The Ellis Island beers are competently made. But for true aficionados they may come across as unexciting. Picket has often been quoted as saying he produces beers that appeal to regular people. ”We brew for the masses,” he told the Las Vegas newspaper, the Journal Review, last year.

Ellis Island produces seven brews and a non-alcoholic root beer. Hefewiezen is the most popular.

I sampled the six brews available during my recent visit. The Hefe was unquestionably my favorite. A quenching brew with a typical hefe nose and bubble gum, cloves and banana notes on the palate. I rated it 3.5* out of 5.

Ellis Island Stout was dark and murky with a muted nose, but the palate burst with roasted malts. It’s light and eminently drinkable. I rated it 3*.

The deep gold Ellis Island IPA was served icy cold, so its floral nose initially was hard to notice. Round and drinkable with bready malt and muted hop notes on the palate, it turns bitter on the finish as it warms. 3*

The summer seasonal, the deep copper Ellis Island Bock, offered up a medium body.
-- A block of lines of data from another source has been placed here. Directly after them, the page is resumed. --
(* ===== verification/StagedDamage.v ===== *)
(** * Damaged generations of the staged store ([persist/staged_store.rs])

    A publication whose accesses work ends in success; and what success means
    when the directory of the generation is there already, but damaged. *)

From stdpp Require Import list strings gmap.
From Stdlib Require Import Lia.
From S2P Require Import Prelude Path RustStr Hash Depfile Detect DiskMaintenance StagedStore StagedPublish.

#[local] Open Scope Z_scope.

(** ** Computations that return *)

Definition goes {A} (m : IO A) (w : World) (Q : A -> World -> Prop) : Prop :=
  exists a w', m w = (inr a, w') /\ Q a w'.

Abbreviation working := (fun _ : nat => Works).

Lemma goes_ret {A} (a : A) w (Q : A -> World -> Prop) : Q a w -> goes (mret a) w Q.
Proof. intros H. by exists a, w. Qed.
Lemma goes_bind {A B} (m : IO A) (k : A -> IO B) w Q : goes m w (fun a w' => goes (k a) w' Q) -> goes (m ≫= k) w Q.
Proof. intros (a & w1 & Hm & b & w2 & Hk & HQ). exists b, w2. by rewrite (se_bind_inr _ _ _ _ _ Hm). Qed.
Lemma goes_mono {A} (m : IO A) w (P Q : A -> World -> Prop) :
  goes m w P -> (forall a w', m w = (inr a, w') -> P a w' -> Q a w') -> goes m w Q.
Proof. intros (a & w1 & Hm & HP) H. exists a, w1. eauto. Qed.
Lemma goes_publish_error {A} reason (m : IO A) w Q : goes m w Q -> goes (publish_error reason m) w Q.
Proof. intros (a & w1 & Hm & HP). exists a, w1. unfold publish_error. by rewrite Hm. Qed.
Lemma goes_cleanup {A} (m : IO A) c w Q : goes m w Q -> goes (or_cleanup m c) w Q.
Proof. intros (a & w1 & Hm & HP). exists a, w1. unfold or_cleanup. by rewrite Hm. Qed.
Lemma goes_attempt {A} (m : IO A) w (Q : option A -> World -> Prop) : goes m w (fun a => Q (Some a)) -> goes (attempt m) w Q.
Proof. intros (a & w1 & Hm & HP). exists (Some a), w1. unfold attempt. by rewrite Hm. Qed.
Lemma goes_step effect torn w (Q : unit -> World -> Prop) :
  (exists d, effect (w_disk w) = Some d /\ Q tt (set_disk d w)) -> goes (step working effect torn) w Q.
Proof. intros (d & He & HQ). exists tt, (set_disk d w). unfold step. by rewrite He. Qed.
Lemma goes_touch w (Q : unit -> World -> Prop) : Q tt (set_disk (w_disk w) w) -> goes (touch_disk working) w Q.
Proof. intros H. apply goes_step. by exists (w_disk w). Qed.
Lemma goes_read {A} (f : Staged -> option A) w (Q : A -> World -> Prop) :
  (exists a, f (w_disk w) = Some a /\ Q a (set_disk (w_disk w) w)) -> goes (read_disk working f) w Q.
Proof.
  intros (a & Hf & HQ). unfold read_disk. apply goes_bind, goes_touch. exists a, (set_disk (w_disk w) w).
  unfold se_get, mbind, SE_bind. simpl. by rewrite Hf.
Qed.
Lemma goes_attempt_step effect torn w (Q : option unit -> World -> Prop) :
  (forall d, effect (w_disk w) = Some d -> Q (Some tt) (set_disk d w)) ->
  (effect (w_disk w) = None -> Q None (set_disk (w_disk w) w)) -> goes (attempt (step working effect torn)) w Q.
Proof.
  intros H1 H2. unfold goes, attempt, step. destruct (effect (w_disk w)) as [d|]; simpl.
  - exists (Some tt), (set_disk d w). by auto.
  - exists None, (set_disk (w_disk w) w). by auto.
Qed.
Lemma goes_attempt_read {A} (f : Staged -> option A) w (Q : option A -> World -> Prop) :
  Q (f (w_disk w)) (set_disk (w_disk w) w) -> goes (attempt (read_disk working f)) w Q.
Proof.
  intros H. exists (f (w_disk w)), (set_disk (w_disk w) w). split; [|done]. unfold attempt, read_disk, touch_disk, step, se_get, mbind, SE_bind.
  simpl. by destruct (f (w_disk w)).
Qed.

(** ** Staging *)

Section Staging.
Context {B3 : Blake3} {MC : ManifestCodec} (pid : Z) (workspace : bytes -> option bytes) (key t : bytes).

Lemma on_generation_some f d fs fs' :
  files key t d = Some fs -> f fs = Some fs' ->
  exists d', on_generation key t f d = Some d' /\ files key t d' = Some fs'.
Proof.
  intros Hfs Hf. destruct (on_generation key t f d) as [d'|] eqn:E.
  - exists d'. split; [done|]. apply on_generation_inv in E as (fs0 & fs1 & H0 & H1 & H2 & _). congruence.
  - exfalso. unfold on_generation, on_key, files in *. destruct (children key d) as [c|]; [|done]. simpl in *.
    destruct (files_in t c) as [fs0|]; [|done]. simplify_eq. simpl in E. rewrite Hf in E. done.
Qed.

(** The generation in work: its files, none of them an unfinished sidecar. *)
Definition sidecar_temporary (n : bytes) : bool := starts_with ".." n.
Definition in_work (counter : Z) (w : World) : Prop :=
  w_counter w = counter /\
  exists fs, files key t (w_disk w) = Some fs /\ forall n, sidecar_temporary n = true -> entry_at n fs = None.

Lemma sidecar_tmp_is n c : sidecar_temporary (sidecar_tmp pid n c) = true.
Proof. reflexivity. Qed.
Lemma sidecar_tmp_not_digest n c m : sidecar_tmp pid n c <> digest_path m.
Proof. discriminate. Qed.

Lemma write_in_goes counter n b w :
  in_work counter w -> sidecar_temporary n = false -> goes (write_in working key t n b) w (fun _ => in_work counter).
Proof.
  intros (Hc & fs & Hfs & Hno) Hn. apply goes_step.
  destruct (on_generation_some (fun fs => Some (put n (mkFile b false) fs)) (w_disk w) fs _ Hfs eq_refl) as (d & Hd & Hfs').
  exists d. split; [done|]. split; [done|]. eexists. split; [done|]. intros m Hm. rewrite get_put_ne; [by apply Hno|]. congruence.
Qed.

Lemma sidecar_goes counter digest n w :
  in_work counter w -> goes (write_digest_sidecar pid working digest key t n) w (fun _ => in_work counter).
Proof.
  intros (Hc & fs & Hfs & Hno). unfold write_digest_sidecar. apply goes_bind.
  eexists _, _. split; [reflexivity|]. cbv beta. rewrite Hfs. cbn [default free_counter]. rewrite Hno by apply sidecar_tmp_is.
  set (tmp := sidecar_tmp pid n (w_sidecars w)). apply goes_bind, goes_step. cbn [w_disk].
  destruct (on_generation_some (fun fs => if entry_at tmp fs is Some _ then None else Some (put tmp (mkFile "" false) fs)) (w_disk w) fs
    (put tmp (mkFile "" false) fs) Hfs) as (d1 & Hd1 & Hfs1); [by rewrite Hno|].
  exists d1. split; [done|]. apply goes_cleanup, goes_bind, goes_step. cbn [w_disk set_disk].
  destruct (on_generation_some (fun fs => Some (put tmp (mkFile digest false) fs)) d1 _ _ Hfs1 eq_refl) as (d2 & Hd2 & Hfs2).
  exists d2. split; [done|]. apply goes_step. cbn [w_disk set_disk].
  match type of Hfs2 with _ = Some ?f => set (fs2 := f) in Hfs2 end.
  assert (exists fs3, move tmp (digest_path n) fs2 = Some fs3 /\ forall m, sidecar_temporary m = true -> entry_at m fs3 = None)
    as (fs3 & Hmove & Hno3).
  { destruct (put_is_some tmp (mkFile digest false) (put tmp (mkFile "" false) fs)) as [e He]. fold fs2 in He.
    unfold move. rewrite He. eexists. split; [reflexivity|]. intros m Hm. unfold entry_at.
    rewrite lookup_insert_ne by (intros <-; done). destruct (decide (tmp = m)) as [<-|Hne]; [by rewrite lookup_delete_eq|].
    rewrite lookup_delete_ne by done. unfold fs2, put. rewrite !lookup_insert_ne by done. by apply Hno. }
  destruct (on_generation_some (move tmp (digest_path n)) d2 _ _ Hfs2 Hmove) as (d3 & Hd3 & Hfs3).
  exists d3. split; [done|]. split; [done|]. by exists fs3.
Qed.

Lemma write_to_goes counter source b n mode w :
  in_work counter w -> sidecar_temporary n = false -> source_content workspace source = Some b ->
  goes (write_to working workspace source key t n mode) w (fun _ => in_work counter).
Proof.
  intros Hw Hn Hs. destruct source as [p|b']; cbn [write_to source_content] in *.
  - unfold copy_output_with. apply goes_bind, goes_touch. rewrite Hs. apply goes_bind, goes_touch. apply goes_bind, goes_cleanup.
    enough (forall w, in_work counter w -> goes (copy_independent working key t n b mode) w (fun _ => in_work counter)) as Hcopy.
    { eapply goes_mono; [by apply Hcopy|]. intros r w' _ H. apply goes_bind, goes_touch, goes_bind, goes_touch, goes_ret. exact H. }
    { clear w Hw. intros w Hw. unfold copy_independent. apply goes_bind.
      assert (goes (attempt (write_in working key t n b)) w (fun o w' => is_Some o /\ in_work counter w')) as Hr.
      { apply goes_attempt. eapply goes_mono; [by apply write_in_goes|]. intros [] w' _ H. split; [by eexists|done]. }
      destruct mode; try (eapply goes_mono; [exact Hr|]; intros o w' _ [[u ->] H]; by apply goes_ret).
      apply goes_ret. apply goes_bind. unfold remove_in. apply goes_attempt_step.
      - intros d (fs & fs' & Hfs & Hf & Hfs' & _)%on_generation_inv. apply goes_bind.
        eapply goes_mono; [apply (write_in_goes counter); [|done]|by intros; apply goes_ret].
        destruct Hw as (Hc & fs0 & Hfs0 & Hno). assert (fs0 = fs) as -> by congruence. split; [done|]. exists fs'. split; [done|]. intros m Hm.
        destruct (entry_at n fs); [|done]. injection Hf as <-. rewrite get_delete_ne; [by apply Hno|]. congruence.
      - intros _. apply goes_bind. eapply goes_mono; [by apply (write_in_goes counter)|by intros; apply goes_ret]. }
  - apply goes_bind, goes_touch, goes_bind. eapply goes_mono; [by apply (write_in_goes counter)|by intros; apply goes_ret].
Qed.

Lemma stage_output_goes counter mode index source b w :
  in_work counter w -> source_content workspace source = Some b ->
  goes (stage_output pid working workspace key t mode index source) w (fun _ => in_work counter).
Proof.
  intros Hw Hs. unfold stage_output. cbn zeta. apply goes_bind, goes_publish_error.
  eapply goes_mono; [by apply (write_to_goes counter source b)|]. intros r w1 H1 Hw1.
  apply write_to_ok in H1 as (b' & _ & fs & Hfs & Hf).
  apply goes_bind, goes_publish_error, goes_step.
  destruct (on_generation_some (fun fs => f ← entry_at (output_path index) fs; Some (put (output_path index) (mkFile (f_data f) true) fs))
    (w_disk w1) fs (put (output_path index) (mkFile b' true) fs) Hfs) as (d2 & Hd2 & Hfs2); [by rewrite Hf|].
  exists d2. split; [done|]. apply goes_bind, goes_publish_error, goes_touch. apply goes_bind, goes_publish_error, goes_read.
  exists b'. cbn [w_disk set_disk]. rewrite Hfs2. simpl. rewrite get_put_eq. split; [done|]. unfold digest_file.
  apply goes_bind, goes_publish_error. eapply goes_mono; [apply (sidecar_goes counter)|by intros; apply goes_ret].
  destruct Hw1 as (Hc & fs' & Hfs' & Hno'). split; [done|]. exists (put (output_path index) (mkFile b' true) fs). split; [done|].
  intros m Hm. rewrite get_put_ne by (intros ->; done). simplify_eq. by apply Hno'.
Qed.

Lemma stage_outputs_goes counter mode sources cs index outputs stats w :
  in_work counter w -> mapM (source_content workspace) sources = Some cs ->
  goes (stage_outputs pid working workspace key t mode index sources outputs stats) w (fun _ => in_work counter).
Proof.
  revert cs index outputs stats w. induction sources as [|s sources IH]; intros cs index outputs stats w Hw Hm; cbn [stage_outputs].
  - by apply goes_ret.
  - cbn [mapM] in Hm. destruct (source_content workspace s) as [b|] eqn:Hb; [|done]. simpl in Hm.
    destruct (mapM (source_content workspace) sources) as [cs'|]; [|done]. apply goes_bind.
    eapply goes_mono; [by eapply stage_output_goes|]. intros [o r] w' _ Hw'. by eapply IH.
Qed.
End Staging.

(** ** The publication *)

Section Succeeds.
Context {B3 : Blake3} {MC : ManifestCodec} {MCL : ManifestCodecLaws}.
Context (pid : Z) (workspace : bytes -> option bytes) (key : bytes) (Hkey : staged_key_supported key = true).
Abbreviation gen_of cs := (generation_digest key (rows cs)).

(** The pointer's temporary file is not the store's lock. *)
Lemma pointer_temporary_not_lock nonce : temporary_path (pointer_path key) pid nonce "tmp" <> STORE_LOCK.
Proof.
  apply supported_hex in Hkey as [Hh Hne]. destruct key as [|c k]; [done|]. simpl in Hh. apply andb_prop in Hh as [Hc _].
  intros E. unfold temporary_path, pointer_path, STORE_LOCK in E. simpl in E. injection E as -> _. by vm_compute in Hc.
Qed.
Lemma pointer_temporary_not_key nonce : temporary_path (pointer_path key) pid nonce "tmp" <> key.
Proof. intros E. pose proof (key_not_dotted key Hkey) as H. rewrite <- E in H. done. Qed.

Lemma settle_goes cs d0 w :
  near key d0 (w_disk w) -> ~ conflicting key cs d0 ->
  goes (settle_previous working key (gen_of cs)) w (fun _ w' => w_disk w' = w_disk w /\ w_counter w' = w_counter w).
Proof.
  intros Hnear Hno. unfold settle_previous. apply goes_bind, goes_attempt_read.
  destruct (read_pointer key (w_disk w)) as [e|value] eqn:Hp; [by apply goes_ret|]. cbn zeta.
  destruct (bool_decide _ || bool_decide _) eqn:Hb; [by apply goes_ret|].
  apply orb_false_elim in Hb as [_ Hb%bool_decide_eq_false].
  apply goes_bind, goes_attempt_read. cbn [w_disk set_disk].
  destruct (validate_staged_generation key (str_trim value) (w_disk w)) as [e|u] eqn:Hv; [by apply goes_ret|].
  exfalso. apply Hno. apply validate_intact in Hv as [Hd Hi]. exists value.
  rewrite <- (near_pointer key d0 _ Hnear). split_and!; [done|done|]. eapply intact_child; [|exact Hi].
  by apply Hnear.
Qed.

Lemma on_key_some f d c c' :
  children key d = Some c -> f c = Some c' -> exists d', on_key key f d = Some d' /\ children key d' = Some c' /\ d' = put key (KeyRoot c') d.
Proof.
  intros Hc Hf. exists (put key (KeyRoot c') d). unfold on_key, children. rewrite get_put_eq. split_and!; try done.
  unfold children in Hc. destruct (entry_at key d) as [[|]|]; try done. simplify_eq. simpl. by rewrite Hf.
Qed.

Lemma atomic_write_goes name b w :
  entry_at (temporary_path name pid (w_counter w) "tmp") (w_disk w) = None -> goes (atomic_write pid working name b) w (fun _ _ => True).
Proof.
  intros Hfree. unfold atomic_write. apply goes_bind. eexists _, _. split; [reflexivity|]. cbv beta zeta.
  set (tmp := temporary_path name pid (w_counter w) "tmp") in *. apply goes_cleanup.
  apply goes_bind, goes_step. cbn [w_disk]. rewrite Hfree. eexists. split; [reflexivity|].
  apply goes_bind, goes_step. eexists. split; [reflexivity|]. apply goes_bind, goes_step. eexists. split; [reflexivity|].
  apply goes_step. cbn [w_disk set_disk]. unfold put_top.
  match goal with |- context [move tmp name (put tmp ?f ?d)] => destruct (put_is_some tmp f d) as [e He] end.
  unfold move. rewrite He. by eexists.
Qed.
It comes across as crisp, but offers little in the way of caramel notes one might expect in this style. 3*

Ellis Island Light Lager: the name says it all. More body and flavor than a mainstream American lager with a hint of hops. 2.75*

Ellis Island Amber, a light coppery brew, also is shy in the nose and offers just suggestions of bready malt on the palate. It’s crisp, but dull. 2.5*

Time didn’t permit me to visit Vegas’ other craft venues, but they’re on my agenda, if I return.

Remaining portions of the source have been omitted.